[[ Extracted entries, beginning ]]
Lemma resolve_activity_run activity w :
  run (resolve_activity activity) w =
  let c := _client (self w) in
  let numeric :=
    Log DEBUG "%s: Activity is numeric" [arg_of_opt (name (self w))] in
  let by_name :=
    Log DEBUG "%s: Find activity ID based on name"
      [arg_of_opt (name (self w))] in
  let found := FoundId <$> get_activity_id c (PyStr.strip activity) in
  if PyStr.isdigit activity || bool_decide (activity = "-1") then
    match PyStr.int activity with
    | None => (Raised ValueError, w, [numeric])
    | Some n =>
        if PyStr.truthy_opt (get_activity_name c n)
        then (Returned (Some (RawId activity)), w, [numeric])
        else (Returned found, w, [numeric; by_name])
    end
  else (Returned found, w, [by_name]).
Proof.
  unfold resolve_activity. cbn.
  destruct (PyStr.isdigit activity || bool_decide (activity = "-1")) eqn:Hd;
    cbn; [|done].
  destruct (PyStr.int activity) as [n|]; cbn; [|done].
  destruct (PyStr.truthy_opt _); cbn; done.
Qed.

(** The run of [async_send_command] on a device that is given. *)
Lemma async_send_command_run command device N kw_delay w :
  run (async_send_command command (Some device) N kw_delay) w =
  let me := arg_of_opt (name (self w)) in
  let steps :=
    snd_cmnd_list device command N (default (_delay_secs (self w)) kw_delay) in
  match run (resolve_device device) w with
  | (Returned (Some _), _, t) =>
      (match send_commands (_client (self w)) steps with
       | [] => Returned tt
       | _ :: _ => Raised AttributeError
       end, w,
       Log DEBUG "%s: Send Command" [me] :: t
       ++ [Log DEBUG "%s: Sending commands" [me];
           client_send_commands steps])
  | (Returned None, _, t) =>
      (Returned tt, w,
       Log DEBUG "%s: Send Command" [me] :: t
       ++ [Log ERROR "%s: Device %s is invalid" [me; AStr device]])
  | (Raised e, _, t) => (Raised e, w, Log DEBUG "%s: Send Command" [me] :: t)
  end.
Proof.
  rewrite resolve_device_run.
  unfold async_send_command, resolve_device.
  cbn -[snd_cmnd_list for_each].
  destruct (PyStr.isdigit device) eqn:Hd; cbn -[snd_cmnd_list for_each];
    repeat case_match; simplify_eq; cbn -[snd_cmnd_list for_each] in *;
    rewrite ?run_result_warnings in *; simplify_eq; done.
Qed.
[[ Extracted entries, end ]]
Exercise description -
Look through the entries and return every line where "unfold" appears.

Written reply -
  unfold resolve_activity. cbn.
  unfold async_send_command, resolve_device.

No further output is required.